» **THE DATA**
• • • •

(* ===== verification/QueryExact.v ===== *)
(** * Queries as multisets: what the engine returns, counted

    [Query] says which events a query returns; here each one is counted.  An
    index entry of a block carries the block's event type, so a block is a
    candidate once even when all 256 types are looked up, and the answer is,
    as a multiset, a plain selection over the rows of the blocks.  A query
    changes nothing but the cache, and the cache only gets filters of indexed
    blocks. *)
From S2P Require Import Prelude GoTime GoOs Pebble PebbleRef Keys Wal BlockMetaDB IdxDB Expiry Event Memtable.
From S2P Require Import Bloom Format Tier World Sealer BlockReader Heap Merger Index BloomCache Query.
#[local] Open Scope Z_scope.

(** ** Concatenations over sublists *)
Lemma concat_nil {A B} (g : A → list B) l : (∀ x, x ∈ l → g x = []) → concat (map g l) = [].
Proof.
  induction l as [|x l IH]; intros Hl; [done|]. cbn [map concat]. rewrite (Hl x) by left.
  apply IH. intros y Hy. apply Hl. by right.
Qed.

Lemma concat_ext {A B} (g h : A → list B) l :
  (∀ x, x ∈ l → g x = h x) → concat (map g l) = concat (map h l).
Proof.
  induction l as [|x l IH]; intros Hl; [done|]. cbn [map concat]. rewrite (Hl x) by left. f_equal.
  apply IH. intros y Hy. apply Hl. by right.
Qed.

(** Elements that contribute nothing may be left out. *)
Lemma concat_sub {A B} `{EqDecision A} (g : A → list B) l1 l2 :
  NoDup l1 → NoDup l2 → (∀ x, x ∈ l1 → x ∈ l2) → (∀ x, x ∈ l2 → x ∉ l1 → g x = []) →
  concat (map g l1) ≡ₚ concat (map g l2).
Proof.
  intros H1 H2 Hsub Hnil. destruct (submseteq_Permutation l1 l2) as [k Hk]; [by apply NoDup_submseteq|].
  rewrite Hk, map_app, concat_app. rewrite (concat_nil g k); [by rewrite app_nil_r|].
  intros x Hx. apply Hnil; [rewrite Hk; apply elem_of_app; by right|].
  rewrite Hk in H2. apply NoDup_app in H2 as (_ & Hdis & _). intros Hx1. by apply (Hdis x).
Qed.

Lemma concat_filter {A B} (g : A → list B) P `{∀ x, Decision (P x)} l :
  (∀ x, x ∈ l → ¬ P x → g x = []) → concat (map g l) = concat (map g (filter P l)).
Proof.
  induction l as [|x l IH]; intros Hl; [done|]. cbn [map concat]. rewrite filter_cons.
  destruct (decide (P x)) as [HP|HP]; cbn [map concat].
  - f_equal. apply IH. intros y Hy. apply Hl. by right.
  - rewrite (Hl x) by (done || left). apply IH. intros y Hy. apply Hl. by right.
Qed.

Section exact.
Context `{Pebble} `{BloomLib} `{Zstd} `{XXHash} `{MapOrder} `{SliceSort}.

(** ** The answer *)

(** The request covers the hour and the event type of the block. *)
Definition selected (ty : BlockID → Z) (req : QueryRequest) (id : BlockID) : bool :=
  hour_overlaps (qr_From req) (qr_To req) id &&
  match qr_EventType req with None => true | Some et => ty id =? et end.

Definition block_rows (ty : BlockID → Z) (req : QueryRequest) (p : BlockID * (Tier * Memtable)) : list Event :=
  if selected ty req p.1
  then matching (KeyHashFor (qr_PartitionKey req)) (UnixNano (qr_From req)) (UnixNano (qr_To req)) (Rows p.2.2)
  else [].

(** The rows of the key and the time range in the selected blocks. *)
Definition query_rows (ty : BlockID → Z) (blocks : gmap BlockID (Tier * Memtable)) (req : QueryRequest)
  : list Event := concat (map (block_rows ty req) (map_to_list blocks)).

(** Every index entry of a block is under the block's event type. *)
Definition index_typed (ty : BlockID → Z) (blocks : gmap BlockID (Tier * Memtable)) (m : gmap bytes bytes) : Prop :=
  ∀ et kh id, is_u64 kh → indexed et kh id m → is_Some (blocks !! id) → et = ty id.

Section candidates.
Context (tiers : gmap Tier TierStore) (cstore : TierStore) (blocks : gmap BlockID (Tier * Memtable)).
Context (m f : gmap bytes bytes) (ty : BlockID → Z).
Context (Hco : consistent tiers cstore blocks m f) (Hty : index_typed ty blocks m).

Abbreviation alive := (fun id => is_Some (blocks !! id)).

Lemma lookup_all_once ets kh from to ids s s' ids' :
  is_u64 kh → NoDup ets → q_inv cstore blocks m f s →
  NoDup (filter alive ids) → (∀ id, id ∈ ids → is_Some (blocks !! id) → ty id ∉ ets) →
  lookup_all ets kh from to ids s = (s', Ok ids') → NoDup (filter alive ids').
Proof.
  intros Hk Hnd. revert ids s. induction Hnd as [|et ets Hni Hnd IH]; intros ids s Hq Hn Hold;
    cbn [lookup_all]; [by intros [= <- <-]|].
  intros (s1 & l & E1 & E)%st_bind_ok.
  apply (q_db_inv cstore blocks m f) in E1 as [Hq1 E1]; [|done|intros d d' r' Hg; by eapply Lookup_view].
  pose proof (qi_db _ _ _ _ _ Hq) as Hv. pose proof (co_db _ _ _ _ _ Hco) as Hdb.
  apply Lookup_spec in E1 as (_ & Hs & Hin); [|done|by rewrite Hv]. rewrite Hv in Hin.
  eapply IH; [exact Hq1|..|exact E].
  - rewrite filter_app. apply NoDup_app. split; [done|]. split.
    + intros id [Hl Hid]%list_elem_of_filter [_ Hidl]%list_elem_of_filter.
      apply Hin in Hidl as [Hidl _]. apply (Hold id Hid Hl). rewrite <- (Hty et kh id Hk Hidl Hl). left.
    + apply NoDup_filter. by apply blt_sorted_NoDup.
  - intros id [Hid|[Hi _]%Hin]%elem_of_app Hl.
    + specialize (Hold id Hid Hl). by apply not_elem_of_cons in Hold as [_ ?].
    + by rewrite <- (Hty et kh id Hk Hi Hl).
Qed.

Lemma event_types_NoDup : NoDup event_types.
Proof.
  unfold event_types. apply NoDup_fmap_2_strong; [|apply NoDup_seq]. intros x y _ _. lia.
Qed.

Lemma candidates_once req kh s s' ids :
  is_u64 kh → q_inv cstore blocks m f s → candidates req kh s = (s', Ok ids) → NoDup (filter alive ids).
Proof.
  intros Hk Hq E. destruct (candidates_spec tiers cstore blocks m f req kh s s' ids Hk Hco Hq E) as (_ & Hnd & _).
  unfold candidates in E. destruct (qr_EventType req) as [et|].
  - apply NoDup_filter, Hnd. by eexists.
  - apply (lookup_all_once event_types kh (qr_From req) (qr_To req) [] s s' ids Hk event_types_NoDup Hq); [apply NoDup_nil_2| |exact E].
    by intros id ?%not_elem_of_nil.
Qed.

(** The candidates' contributions are the selected rows. *)
Lemma candidates_rows req ids :
  let kh := KeyHashFor (qr_PartitionKey req) in
  NoDup (filter alive ids) →
  (∀ id, id ∈ ids ↔ (∃ et, selects req et ∧ indexed et kh id m) ∧
                    hour_overlaps (qr_From req) (qr_To req) id = true) →
  concat (map (answer blocks kh (qr_From req) (qr_To req)) ids) ≡ₚ query_rows ty blocks req.
Proof.
  intros kh Hnd Hids. assert (is_u64 kh) as Hk by apply Sum64_range.
  set (g := fun id => if selected ty req id then answer blocks kh (qr_From req) (qr_To req) id else []).
  assert (∀ id et, selects req et → et = ty id → hour_overlaps (qr_From req) (qr_To req) id = true →
                   selected ty req id = true) as Hsel.
  { intros id et Hs -> Hov. unfold selected. rewrite Hov. unfold selects in Hs.
    destruct (qr_EventType req); [by rewrite Hs, Z.eqb_refl|done]. }
  assert (query_rows ty blocks req = concat (map g (map fst (map_to_list blocks)))) as ->.
  { unfold query_rows. rewrite map_map. apply concat_ext. intros [id [t mt]] Hp%elem_of_map_to_list.
    unfold block_rows, g, answer. cbn [fst snd]. by rewrite Hp. }
  rewrite (concat_filter _ alive).
  2: { intros id _ Hn. unfold answer. destruct (blocks !! id) eqn:E; [|done]. destruct Hn. by eexists. }
  rewrite (concat_ext _ g).
  2: { intros id [Hl [(et & Hs & Hi) Hov]%Hids]%list_elem_of_filter. unfold g.
       by rewrite (Hsel id et Hs (Hty et kh id Hk Hi Hl) Hov). }
  apply concat_sub; [done|apply NoDup_fst_map_to_list| |].
  - intros id [[b Hb] _]%list_elem_of_filter. apply elem_of_map_to_list in Hb.
    apply list_elem_of_In, in_map_iff. exists (id, b). split; [done|]. by apply list_elem_of_In.
  - intros id _ Hni. unfold g. destruct (selected ty req id) eqn:Es; [|done].
    unfold answer. destruct (blocks !! id) as [[t mt]|] eqn:Hb; [|done].
    destruct (matching kh _ _ (Rows mt)) as [|e l] eqn:Hm; [done|]. exfalso. apply Hni.
    assert (e ∈ matching kh (UnixNano (qr_From req)) (UnixNano (qr_To req)) (Rows mt)) as He by (rewrite Hm; left).
    apply list_elem_of_In, filter_In in He as [He Hrow].
    unfold row_matches in Hrow. apply andb_true_iff in Hrow as [Hkh%Z.eqb_eq _].
    destruct (co_index _ _ _ _ _ Hco id t mt e Hb) as (et & Het & Hi); [by apply list_elem_of_In|].
    rewrite Hkh in Hi. unfold selected in Es. apply andb_true_iff in Es as [Hov Hev].
    apply list_elem_of_filter. split; [by eexists|]. apply Hids. split; [|done].
    exists et. split; [|done]. unfold selects. rewrite (Hty et kh id Hk Hi) in * by (by eexists).
    destruct (qr_EventType req); [by apply Z.eqb_eq|done].
Qed.
End candidates.

Lemma Query_counted ty tiers cstore blocks req s s' evs :
  consistent tiers cstore blocks (view (qs_db s)) (files (qs_fs s)) →
  index_typed ty blocks (view (qs_db s)) →
  bc_store (qs_cache s) = cstore → cache_inv (qs_cache s) → warm blocks (qs_cache s) (files (qs_fs s)) →
  Query tiers req s = (s', Ok evs) →
  StronglySorted ev_le evs ∧ evs ≡ₚ query_rows ty blocks req ∧ q_inv cstore blocks (view (qs_db s)) (files (qs_fs s)) s'.
Proof.
  intros Hco Hty Hst Hc Hw E. unfold Query in E.
  destruct (length _ =? 0)%nat; [done|]. destruct (_ <? _); cbn [negb] in E; [|done].
  assert (is_u64 (KeyHashFor (qr_PartitionKey req))) as Hkh by apply Sum64_range.
  assert (q_inv cstore blocks (view (qs_db s)) (files (qs_fs s)) s) as Hq by done.
  apply st_bind_ok in E as (s1 & ids & E1 & E).
  pose proof (candidates_once _ _ _ _ _ _ Hco Hty req _ s s1 ids Hkh Hq E1) as Hnd.
  destruct (candidates_spec tiers cstore blocks _ _ req _ s s1 ids Hkh Hco Hq E1) as (Hq1 & _ & Hids).
  destruct (read_blocks_spec tiers cstore blocks _ _ Hco _ (qr_From req) (qr_To req) ids s1 s' evs Hq1 E)
    as (Hq2 & Hperm & Hsort).
  split; [done|]. split; [|done]. rewrite Hperm. by eapply candidates_rows.
Qed.

(** ** What a query does to the cache *)
Definition cached (P : BlockID → Prop) (s : QState) : Prop :=
  cache_inv (qs_cache s) ∧ ∀ x, x ∈ cached_ids (qs_cache s) → P x.

Lemma q_db_cache {A} (g : ST pdb A) s s' r : q_db g s = (s', r) → qs_cache s' = qs_cache s.
Proof. unfold q_db. destruct (g (qs_db s)). by intros [= <- _]. Qed.

Lemma lookup_all_cache ets kh from to ids s s' r :
  lookup_all ets kh from to ids s = (s', r) → qs_cache s' = qs_cache s.
Proof.
  revert ids s. induction ets as [|et ets IH]; intros ids s; cbn [lookup_all]; [by intros [= <- _]|].
  unfold st_bind. destruct (q_db _ s) as [s1 [l|e]] eqn:E1; apply q_db_cache in E1.
  - intros E%IH. congruence.
  - by intros [= <- _].
Qed.

Lemma read_tasks_cache kh from to tasks results s s' r :
  read_tasks kh from to tasks results s = (s', r) → qs_cache s' = qs_cache s.
Proof.
  revert results s. induction tasks as [|[id store] tasks IH]; intros results s; cbn [read_tasks];
    [by intros [= <- _]|]. destruct (q_fs _ s) as [s1 res] eqn:E1. intros E%IH. rewrite E.
  unfold q_fs in E1. destruct (ReadBlock _ _ _ _ _ _). by injection E1 as <- _.
Qed.

Lemma build_tasks_cached P tiers kh ids tasks s s' r :
  (∀ id, id ∈ ids → P id) → cached P s → build_tasks tiers kh ids tasks s = (s', r) → cached P s'.
Proof.
  revert tasks s. induction ids as [|id ids IH]; intros tasks s Hids Hs; cbn [build_tasks]; [by intros [= <- _]|].
  unfold st_bind. destruct (q_bloom (Test id kh) s) as [s1 [b|e]] eqn:E1;
    assert (cached P s1) as Hs1.
  1, 3: unfold q_bloom in E1; destruct (Test id kh (qs_cache s, qs_fs s)) as [[c g] r'] eqn:Et;
    destruct Hs as [Hc HP]; apply (Test_spec (fun _ => False)) in Et as (Hc' & _ & _ & _ & Hx & _);
      [|done|by intros x _ []]; injection E1 as <- _; (split; [done|]);
      intros x [Hx'| ->]%Hx; [by apply HP|apply Hids; left].
  2: by intros [= <- _].
  assert (∀ x, x ∈ ids → P x) as Hids' by (intros x Hx; apply Hids; by right).
  destruct b; cbn [negb]; [|by apply IH].
  destruct (q_db (GetBlockMeta id) s1) as [s2 [bm|e]] eqn:E2; apply q_db_cache in E2;
    assert (cached P s2) as Hs2 by (unfold cached; by rewrite E2).
  - destruct (tiers !! bm_Tier bm); by apply IH.
  - destruct (is_not_found e); [by apply IH|]. by intros [= <- _].
Qed.

(** However a query ends, the cache got filters of indexed blocks only. *)
Lemma Query_cached P tiers cstore blocks req s s' r :
  consistent tiers cstore blocks (view (qs_db s)) (files (qs_fs s)) →
  bc_store (qs_cache s) = cstore → warm blocks (qs_cache s) (files (qs_fs s)) → cached P s →
  (∀ et id, indexed et (KeyHashFor (qr_PartitionKey req)) id (view (qs_db s)) → P id) →
  Query tiers req s = (s', r) → cached P s'.
Proof.
  intros Hco Hst Hw Hc HP. unfold Query.
  destruct (length _ =? 0)%nat; [by intros [= <- _]|]. destruct (_ <? _); cbn [negb]; [|by intros [= <- _]].
  assert (is_u64 (KeyHashFor (qr_PartitionKey req))) as Hkh by apply Sum64_range.
  set (kh := KeyHashFor _) in *. unfold st_bind. destruct (candidates req kh s) as [s1 [ids|e]] eqn:E1;
    assert (cached P s1) as Hs1.
  1, 3: assert (qs_cache s1 = qs_cache s) as Ec
      by (unfold candidates in E1; destruct (qr_EventType req); [by eapply q_db_cache|by eapply lookup_all_cache]);
    unfold cached; by rewrite Ec.
  2: by intros [= <- _].
  assert (q_inv cstore blocks (view (qs_db s)) (files (qs_fs s)) s) as Hq by (split; try done; apply Hc).
  destruct (candidates_spec tiers cstore blocks _ _ req _ s s1 ids Hkh Hco Hq E1) as (_ & _ & Hids).
  unfold read_blocks. destruct ids as [|i ids]; [by intros [= <- _]|]. unfold st_bind.
  destruct (build_tasks tiers kh (i :: ids) [] s1) as [s2 rt] eqn:E2.
  apply (build_tasks_cached P) in E2; [|intros id [(et & _ & Hi) _]%Hids; by eapply HP|done].
  destruct rt as [tasks|e]; [|by intros [= <- _]].
  destruct tasks as [|t tasks]; [by intros [= <- _]|].
  destruct (read_tasks _ _ _ _ _ s2) as [s3 [rs|e]] eqn:E3; apply read_tasks_cache in E3;
    assert (cached P s3) by (unfold cached; by rewrite E3); [|by intros [= <- _]].
  destruct (collect rs []); by intros [= <- _].
Qed.
End exact.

• • • •

» **THE TASK**
Give back, verbatim, the lines from the top of the entries above through the line containing "x, Decision (P".

» **RESULT OF THIS EXERCISE**
(* ===== verification/QueryExact.v ===== *)
(** * Queries as multisets: what the engine returns, counted

    [Query] says which events a query returns; here each one is counted.  An
    index entry of a block carries the block's event type, so a block is a
    candidate once even when all 256 types are looked up, and the answer is,
    as a multiset, a plain selection over the rows of the blocks.  A query
    changes nothing but the cache, and the cache only gets filters of indexed
    blocks. *)
From S2P Require Import Prelude GoTime GoOs Pebble PebbleRef Keys Wal BlockMetaDB IdxDB Expiry Event Memtable.
From S2P Require Import Bloom Format Tier World Sealer BlockReader Heap Merger Index BloomCache Query.
#[local] Open Scope Z_scope.

(** ** Concatenations over sublists *)
Lemma concat_nil {A B} (g : A → list B) l : (∀ x, x ∈ l → g x = []) → concat (map g l) = [].
Proof.
  induction l as [|x l IH]; intros Hl; [done|]. cbn [map concat]. rewrite (Hl x) by left.
  apply IH. intros y Hy. apply Hl. by right.
Qed.

Lemma concat_ext {A B} (g h : A → list B) l :
  (∀ x, x ∈ l → g x = h x) → concat (map g l) = concat (map h l).
Proof.
  induction l as [|x l IH]; intros Hl; [done|]. cbn [map concat]. rewrite (Hl x) by left. f_equal.
  apply IH. intros y Hy. apply Hl. by right.
Qed.

(** Elements that contribute nothing may be left out. *)
Lemma concat_sub {A B} `{EqDecision A} (g : A → list B) l1 l2 :
  NoDup l1 → NoDup l2 → (∀ x, x ∈ l1 → x ∈ l2) → (∀ x, x ∈ l2 → x ∉ l1 → g x = []) →
  concat (map g l1) ≡ₚ concat (map g l2).
Proof.
  intros H1 H2 Hsub Hnil. destruct (submseteq_Permutation l1 l2) as [k Hk]; [by apply NoDup_submseteq|].
  rewrite Hk, map_app, concat_app. rewrite (concat_nil g k); [by rewrite app_nil_r|].
  intros x Hx. apply Hnil; [rewrite Hk; apply elem_of_app; by right|].
  rewrite Hk in H2. apply NoDup_app in H2 as (_ & Hdis & _). intros Hx1. by apply (Hdis x).
Qed.

Lemma concat_filter {A B} (g : A → list B) P `{∀ x, Decision (P x)} l :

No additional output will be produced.